Mestre Eckhart – O amor de Deus manifestou-se por nós 8

  1. Agora, coloca-se a questão: essa nobre vontade escorre de tal forma que ela não possa mais regressar?
  2. Os mestres dizem comumente que ela nunca regressa na medida em que ela escorreu com o tempo.
  3. Mas eu digo: Quando essa vontade se afasta um instante dela própria, e de todo o criado, para se voltar para a sua primeira origem, a vontade encontra-se no seu modo reto e livre, e ela é livre, e nesse instante, todo o tempo perdido é de novo reintegrado.1

Notas

  1. Para o especialista Josef Quint, a questão levantada no fim deste sermão, e que não tem paralelo no sermão 5a, pertence a um outro contexto. Ela relaciona-se ao problema tratado no sermão 44 e que ocupa inteiramente aquele sermão.

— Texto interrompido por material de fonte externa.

(** [addZoom] creates a zoom in bounds. *)
Lemma addZoom_bounds (stamp : string) (t : Q) (s : EditorState) (c c' : EditConfig) :
  editConfig s = Some c ->
  editConfig (addZoom stamp t s) = Some c' ->
  exists z, zooms c' = zooms c ++ [z] /\ anchorsInBounds z.
Proof.
  intros Hc Hc'. unfold addZoom in Hc'. rewrite Hc in Hc'. simpl in Hc'.
  injection Hc' as <-. eexists. split; [reflexivity|].
  unfold anchorsInBounds. simpl. apply clampZoomAnchor_bounds. lra.
Qed.

(** C7. The debounced slider updates store what the slider gives them
    without the clamp. Lowering the scale slider of a zoom at scale 2 with
    anchors at 0.25 to 1.05 leaves the anchors at 0.25, below 0.5/1.05; and
    the X anchor slider of the default zoom (scale 1.15) offers 0.43 as its
    minimum, below 0.5/1.15, which is stored as it is. *)
Theorem debounced_slider_skips_clamp :
  (anchorsInBounds Scenario.wideZoom
   /\ exists z,
       option_map zooms
         (editConfig (store (PropertiesPanel.scaleSliderChange SegmentsSpec.lib
                               Scenario.wideZoom (105#100)
                               (Scenario.zoomed Scenario.wideZoom))))
       = Some [z]
       /\ scale z == 105#100
       /\ anchorX z == 1#4
       /\ ~ anchorsInBounds z)
  /\ (anchorsInBounds Scenario.defaultZoom
      /\ PropertiesPanel.anchorMin Scenario.defaultZoom == 43#100
      /\ exists z,
          option_map zooms
            (editConfig (store (PropertiesPanel.anchorXSliderChange SegmentsSpec.lib
                                  Scenario.defaultZoom
                                  (PropertiesPanel.anchorMin Scenario.defaultZoom)
                                  (Scenario.zoomed Scenario.defaultZoom))))
          = Some [z]
          /\ scale z == 115#100
          /\ ~ anchorsInBounds z).
Proof.
  split.
  - split; [unfold anchorsInBounds; simpl; repeat split; vm_compute; discriminate|].
    eexists. split; [reflexivity|]. split; [reflexivity|]. split; [reflexivity|].
    unfold anchorsInBounds. simpl. intros [[H _] _]. vm_compute in H. apply H. reflexivity.
  - split; [unfold anchorsInBounds; simpl; repeat split; vm_compute; discriminate|].
    split; [reflexivity|].
    eexists. split; [reflexivity|]. split; [reflexivity|].
    unfold anchorsInBounds. simpl. intros [[H _] _]. vm_compute in H. apply H. reflexivity.
Qed.
(** The test both inner loops of [_cleanupOldScreenshots] apply to a part:
    [part.functionResponse?.parts &&
     PREDEFINED_COMPUTER_USE_FUNCTIONS.includes(part.functionResponse.name)]. *)
Definition screenshot_part (p : Part) : bool :=
  match functionResponse p with
  | Some fr =>
      parts_truthy (fr_parts fr)
      && includes PREDEFINED_COMPUTER_USE_FUNCTIONS (fr_name fr)
  | None => false
  end.

(** The first inner loop: does the turn count as one with screenshots? *)
Definition hasScreenshot (c : Content) : bool :=
  String.eqb (role c) "user"
  && match parts c with
     | Some ps => existsb screenshot_part ps
     | None => false
     end.

(** The second inner loop: [part.functionResponse.parts = null] on every
    part that passes the test. *)
Definition strip_part (p : Part) : Part :=
  match functionResponse p with
  | Some fr =>
      if screenshot_part p then
        {| text := text p; thought := thought p;
           functionCall := functionCall p;
           functionResponse :=
             Some {| fr_name := fr_name fr; fr_response := fr_response fr;
                     fr_parts := PartsNull |};
           inlineData := inlineData p |}
      else p
  | None => p
  end.

Definition strip_content (c : Content) : Content :=
  {| role := role c;
     parts := match parts c with
              | Some ps => Some (map strip_part ps)
              | None => None
              end |}.

(** The outer loop walks the history from the last turn to the first,
    carrying [turnWithScreenshotsFound]; here the history is handed over
    newest turn first. *)
Fixpoint cleanup_from (turnWithScreenshotsFound : nat)
    (newest_first : list Content) : list Content :=
  match newest_first with
  | [] => []
  | c :: older =>
      if hasScreenshot c then
        let found := S turnWithScreenshotsFound in
        (if (MAX_RECENT_TURN_WITH_SCREENSHOTS <? found)%nat
         then strip_content c else c)
        :: cleanup_from found older
      else c :: cleanup_from turnWithScreenshotsFound older
  end.

Definition _cleanupOldScreenshots (contents : list Content) : list Content :=
  reverse (cleanup_from 0 (reverse contents)).

(** What the service worker hands to [addFunctionResponses]. *)
Record FunctionResponseInput : Type := mkFRI {
  fri_name : string;
  fri_response : gmap string JVal;
  fri_screenshot : string
}.

Definition functionResponse_of (fr : FunctionResponseInput) : Part :=
  functionResponsePart
    {| fr_name := fri_name fr;
       fr_response := fri_response fr;
       fr_parts :=
         if negb (String.eqb (fri_screenshot fr) "")
         then PartsArray [ {| mimeType := "image/png";
                              data := fri_screenshot fr |} ]
         else PartsAbsent |}.

Definition addFunctionResponses (functionResponses : list FunctionResponseInput)
    (contents : list Content) : list Content :=
  _cleanupOldScreenshots
    (contents ++ [ {| role := "user";
                      parts := Some (map functionResponse_of functionResponses) |} ]).

Definition startConversation (query : string) : list Content :=
  [ {| role := "user"; parts := Some [ textPart query ] |} ].

Definition addUserMessage (t : string) (contents : list Content) : list Content :=
  contents ++ [ {| role := "user"; parts := Some [ textPart t ] |} ].

Definition addModelResponse (candidate : Candidate) (contents : list Content)
    : list Content :=
  match content candidate with
  | Some c => contents ++ [ c ]
  | None => contents
  end.

(** [candidate.content?.parts], absent when either level is. *)
Definition candidate_parts (candidate : Candidate) : option (list Part) :=
  match content candidate with
  | Some c => parts c
  | None => None
  end.
(* ===== verification/_CoqProject ===== *)
-Q . S2P
Prelude.v
GoStd.v
Digest.v
GoText.v
DigestSet.v
Regexp.v
Reference.v
ReferenceProps.v
Driver.v
Regulator.v
EventQueue.v
Sinks.v
Broadcaster.v
Paths.v
FileSystem.v
InMemory.v
InMemoryFS.v
FileReader.v
ObjectStore.v
BlobStore.v
Upload.v
UploadSpec.v
Hmac.v
ErrCode.v
TokenAuth.v
Htpasswd.v
Authorization.v
UploadHandler.v
UploadProps.v
TagStore.v
Vacuum.v
MarkSweep.v
MarkSweepSafety.v
Sample.v
SampleGC.v
StorageCatalog.v
Database.v
Tracking.v
Datastore.v
Transactions.v
Repositories.v
StoreOps.v
RepositoryTree.v
RepositoryQueries.v
OnlineGC.v
OnlineGCSafety.v
OnlineGCProps.v
Registry.v
Rows.v
RepositoryProps.v
Api.v
Manifests.v
Listener.v
Handlers.v
CatalogProps.v
ManifestHandlers.v
PushProps.v
PushStore.v
PushPull.v
DeleteProps.v
OnlineGCProgress.v
PullProps.v
UploadDatabase.v
UploadPull.v
SampleOnlineGC.v
SampleUpload.v
SampleRequests.v
SampleUploadDatabase.v
SampleReference.v
SampleListener.v
SampleAuth.v
(* ===== verification/GoStd.v ===== *)
(** * The Go standard library functions the registry relies on

    Go strings are byte sequences; they are [string] here, one [ascii] per
    byte.  The file models the functions of the packages [strings] and [path]
    that the modelled sources call, with the facts the components share:
    splitting and joining are inverse, [path.Clean] is the identity on paths
    that are already canonical, and the byte-wise string order is total. *)

From stdpp Require Import sorting.
From S2P Require Import Prelude.

Definition slash : ascii := "/"%char.

(** ** String basics *)

Lemma str_app_cons c s t : String c s +:+ t = String c (s +:+ t).
Proof. done. Qed.
Lemma str_app_nil_l s : "" +:+ s = s.
Proof. done. Qed.
Lemma str_app_nil_r s : s +:+ "" = s.
Proof. induction s as [|c s IH]; [done|]. by rewrite str_app_cons, IH. Qed.
Lemma str_app_assoc s t u : s +:+ (t +:+ u) = (s +:+ t) +:+ u.
Proof. induction s as [|c s IH]; [done|]. by rewrite !str_app_cons, IH. Qed.
(** Bring concatenations into one right-nested form. *)
Ltac str_norm := repeat (rewrite str_app_cons || rewrite str_app_nil_l || rewrite <-str_app_assoc).
Lemma str_length_app s t : String.length (s +:+ t) = String.length s + String.length t.
Proof. induction s as [|c s IH]; [done|]. rewrite str_app_cons. simpl. by rewrite IH. Qed.
Lemma str_length_nil s : String.length s = 0 → s = "".
Proof. by destruct s. Qed.
Lemma str_app_eq_nil s t : s +:+ t = "" → s = "" ∧ t = "".
Proof. by destruct s. Qed.

#[export] Hint Rewrite str_app_cons str_app_nil_l str_app_nil_r str_length_app : registry.

(** [s[:n]] and [s[n:]], for [n] in range. *)
Fixpoint str_take (n : nat) (s : string) : string :=
  match n, s with
  | S n, String c s => String c (str_take n s)
  | _, _ => ""
  end.
Fixpoint str_drop (n : nat) (s : string) : string :=
  match n, s with
  | S n, String _ s => str_drop n s
  | _, _ => s
  end.

Lemma str_take_drop n s : str_take n s +:+ str_drop n s = s.
Proof. revert s; induction n as [|n IH]; intros [|c s]; simpl; try done. by rewrite str_app_cons, IH. Qed.
Lemma str_length_take n s : String.length (str_take n s) = Nat.min n (String.length s).
Proof. revert s; induction n as [|n IH]; intros [|c s]; simpl; auto. Qed.
Lemma str_length_drop n s : String.length (str_drop n s) = String.length s - n.
Proof. revert s; induction n as [|n IH]; intros [|c s]; simpl; auto. Qed.
Lemma str_drop_drop n m s : str_drop n (str_drop m s) = str_drop (m + n) s.
Proof. revert s. induction m as [|m IH]; intros s; [done|]. destruct s; [by destruct n|]. apply IH. Qed.
Lemma str_drop_ge n s : String.length s ≤ n → str_drop n s = "".
Proof. intros H. apply str_length_nil. rewrite str_length_drop. lia. Qed.
Lemma str_take_ge n s : String.length s ≤ n → str_take n s = s.
Proof. revert s; induction n as [|n IH]; intros [|c s]; simpl; intros; auto with lia. by rewrite IH by lia. Qed.
Lemma str_take_app s t : str_take (String.length s) (s +:+ t) = s.
Proof. induction s as [|c s IH]; [by destruct t|]. rewrite str_app_cons. simpl. by rewrite IH. Qed.
Lemma str_take_app_le n s t : n ≤ String.length s → str_take n (s +:+ t) = str_take n s.
Proof.
  revert s. induction n as [|n IH]; intros s Hn; [by destruct s, t|].
  destruct s as [|c s]; [simpl in Hn; lia|]. rewrite str_app_cons. cbn [str_take].
  simpl in Hn. rewrite IH by lia. done.
Qed.
Lemma str_drop_app s t : str_drop (String.length s) (s +:+ t) = t.
Proof. induction s as [|c s IH]; [done|]. by rewrite str_app_cons. Qed.

(** Occurrence of a byte, and strings of bytes that all satisfy a test. *)
Fixpoint str_all (f : ascii → bool) (s : string) : bool :=
  match s with
  | "" => true
  | String c s => f c && str_all f s
  end.
Definition no_byte (c : ascii) (s : string) : bool := str_all (λ a, bool_decide (a ≠ c)) s.

Lemma str_all_app f s t : str_all f (s +:+ t) = str_all f s && str_all f t.
Proof. induction s as [|c s IH]; [done|]. rewrite str_app_cons. simpl. by rewrite IH, andb_assoc. Qed.
Lemma str_all_take f n s : str_all f s = true → str_all f (str_take n s) = true.
Proof.
  revert s; induction n as [|n IH]; intros [|c s]; simpl; try done.
  rewrite !andb_true_iff. naive_solver.
Qed.
Lemma str_all_impl (f g : ascii → bool) s :
  (∀ c, f c = true → g c = true) → str_all f s = true → str_all g s = true.
Proof. intros Hfg. induction s as [|c s IH]; simpl; [done|]. rewrite !andb_true_iff. naive_solver. Qed.

(** ** Package strings *)

(** [strings.HasPrefix(s, prefix)]. *)
Fixpoint HasPrefix (s prefix : string) {struct prefix} : bool :=
  match prefix, s with
  | "", _ => true
  | String a p, String b s => bool_decide (a = b) && HasPrefix s p
  | String _ _, "" => false
  end.

Lemma HasPrefix_spec s p : HasPrefix s p = true ↔ ∃ t, s = p +:+ t.
Proof.
  revert s; induction p as [|a p IH]; intros [|b s]; simpl.
  - split; [by exists ""|done].
  - split; [by exists (String b s)|done].
  - split; [done|]. by intros [t Ht].
  - rewrite andb_true_iff, bool_decide_eq_true, IH. split.
    + intros [-> [t ->]]. by exists t.
    + intros [t Ht]. rewrite str_app_cons in Ht. simplify_eq. eauto.
Qed.
Lemma HasPrefix_app p t : HasPrefix (p +:+ t) p = true.
Proof. apply HasPrefix_spec. eauto. Qed.
Lemma HasPrefix_refl p : HasPrefix p p = true.
Proof. apply HasPrefix_spec. exists "". by rewrite str_app_nil_r. Qed.
Lemma HasPrefix_length s p : HasPrefix s p = true → String.length p ≤ String.length s.
Proof. intros [t ->]%HasPrefix_spec. rewrite str_length_app. lia. Qed.
Lemma HasPrefix_take s n : HasPrefix s (str_take n s) = true.
Proof. apply HasPrefix_spec. exists (str_drop n s). by rewrite str_take_drop. Qed.
Lemma HasPrefix_same_length s p :
  HasPrefix s p = true → String.length p = String.length s → s = p.
Proof.
  intros [t ->]%HasPrefix_spec. rewrite str_length_app. intros Hl.
  assert (t = "") as -> by (apply str_length_nil; lia). by rewrite str_app_nil_r.
Qed.
Lemma HasPrefix_trans s t u : HasPrefix s t = true → HasPrefix t u = true → HasPrefix s u = true.
Proof.
  rewrite !HasPrefix_spec. intros [x ->] [y ->]. exists (y +:+ x). by rewrite str_app_assoc.
Qed.
Lemma HasPrefix_take_iff s p :
  HasPrefix s p = true ↔ str_take (String.length p) s = p.
Proof.
  split.
  - intros [t ->]%HasPrefix_spec. apply str_take_app.
  - intros <-. apply HasPrefix_take.
Qed.

(** [strings.TrimPrefix] and [strings.TrimSuffix]. *)
Definition TrimPrefix (s prefix : string) : string :=
  if HasPrefix s prefix then str_drop (String.length prefix) s else s.
Definition HasSuffix (s suffix : string) : bool :=
  bool_decide (String.length suffix ≤ String.length s)
  && bool_decide (str_drop (String.length s - String.length suffix) s = suffix).
Definition TrimSuffix (s suffix : string) : string :=
  if HasSuffix s suffix then str_take (String.length s - String.length suffix) s else s.

Lemma TrimPrefix_app p t : TrimPrefix (p +:+ t) p = t.
Proof. unfold TrimPrefix. by rewrite HasPrefix_app, str_drop_app. Qed.
Lemma TrimSuffix_app s t : TrimSuffix (s +:+ t) t = s.
Proof.
  unfold TrimSuffix, HasSuffix. rewrite str_length_app.
  replace (String.length s + String.length t - String.length t) with (String.length s) by lia.
  rewrite str_drop_app, str_take_app.
  by rewrite !bool_decide_true by (done || lia).
Qed.

Lemma HasSuffix_spec s t : HasSuffix s t = true → ∃ u, s = u +:+ t.
Proof.
  unfold HasSuffix. intros Hs. breflect. exists (str_take (String.length s - String.length t) s).
  rewrite <-(str_take_drop (String.length s - String.length t) s) at 1. congruence.
Qed.

(** [strings.Trim(s, "/")]. *)
Fixpoint TrimLeft (s : string) : string :=
  match s with
  | String c s' => if bool_decide (c = slash) then TrimLeft s' else s
  | "" => ""
  end.
Fixpoint TrimRight (s : string) : string :=
  match s with
  | "" => ""
  | String c s' =>
      match TrimRight s' with
      | "" => if bool_decide (c = slash) then "" else String c ""
      | t => String c t
      end
  end.
Definition Trim (s : string) : string := TrimRight (TrimLeft s).
(** [Date]: the day number of a date. *)
Definition days_of (year month day : Z) : Z :=
  (let y := year - 1 in
   let n := y / 400 in
   let y := y - 400 * n in
   let d := 146097 * n in
   let n := y / 100 in
   let y := y - 100 * n in
   let d := d + 36524 * n in
   let n := y / 4 in
   let y := y - 4 * n in
   let d := d + 1461 * n in
   let d := d + 365 * y in
   d + yday_of (is_leap year) month day)%Z.
Definition daysIn (month year : Z) : Z :=
  if (month =? 2)%Z && is_leap year then 29%Z else (days_before month - days_before (month - 1))%Z.

(** ** RFC 3339 *)

Definition second : Z := (10 ^ 9)%Z.
(** The day number of the Unix epoch. *)
Definition epoch : Z := 719162%Z.

(** [appendInt]: decimal, padded with zeros. *)
Definition appendInt (x : Z) (width : nat) : string :=
  let digits := pretty (Z.abs x) in
  (if (x <? 0)%Z then "-" else "") +:+ String.concat "" (replicate (width - String.length digits) "0") +:+ digits.

(** [Format RFC3339] of a time in UTC. *)
Definition Format (t : Z) : string :=
  let secs := (t / second)%Z in
  let '(year, month, day) := absDate (secs / 86400 + epoch)%Z in
  let s := (secs mod 86400)%Z in
  appendInt year 4 +:+ "-" +:+ appendInt month 2 +:+ "-" +:+ appendInt day 2 +:+ "T" +:+
  appendInt (s / 3600) 2 +:+ ":" +:+ appendInt (s mod 3600 / 60) 2 +:+ ":" +:+ appendInt (s mod 60) 2 +:+ "Z".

Esse sermão esclarece o nosso texto.
    Nós lemos neste sermão 5b: «Essa nobre vontade escorre de tal forma que ela não possa mais regressar?» Dito de outra forma: as obras realizadas fora do estado de graça ficam definitivamente perdidas?
    Eis alguns pontos essenciais da argumentação no sermão 44.
    Se o ser humano realiza obras boas em estado de pecado mortal, ele não realiza essas obras a partir do pecado, mas sim a partir do fundo do seu espírito que é bom por natureza, apesar desse ser humano não estar em estado de graça e das obras que ele então realiza não merecerem o céu. O espírito não recebe o prejuízo, porque o fruto da obra, desprendido da obra e do tempo, que não têm ser em si, permanece dentro do espírito e não pode ser aniquilado, assim como o espírito também não pode ser aniquilado.
    Ao realizar as suas obras, o ser humano não perde nem as suas obras nem o seu tempo, porque ele dá assim um passo que o aproxima de Deus quando recuperar o estado de graça. «Quando essa vontade se afasta um instante dela própria, e de todo o criado, para se voltar para a sua primeira origem, a vontade encontra-se no seu modo reto e livre, e ela é livre, e nesse instante, todo o tempo perdido é de novo reintegrado.»
    Já no nosso sermão, Eckhart não temia opor-se: «Os mestres dizem comumente.. mas eu digo...» No sermão 44, ele defende ainda com mais vigor a sua opinião, porque ela é «a verdadeira verdade», mesmo se ela vai contra todos os mestres que vivem atualmente. (Ao falar apenas dos mestres vivos, quer ele evitar parecer que se insurge contra São Tomás que defende uma tese contrária?)
    Johann Tauler (1300-1361), discípulo de Eckhart, conheceu esta passagem do sermão 5b. Ele menciona a opinião dos outros mestres e prossegue: «Mas um grande e nobre mestre diz: «Desde que o ser humano se volta com o fundo do seu ser e da sua vontade, e leva o seu espírito para dentro do espírito de Deus, acima do tempo, tudo o que estava perdido é reintegrado nesse instante.»
    Este ponto de vista parece importante para aquilo a que se chamou «a ressurreição dos méritos.» [  ]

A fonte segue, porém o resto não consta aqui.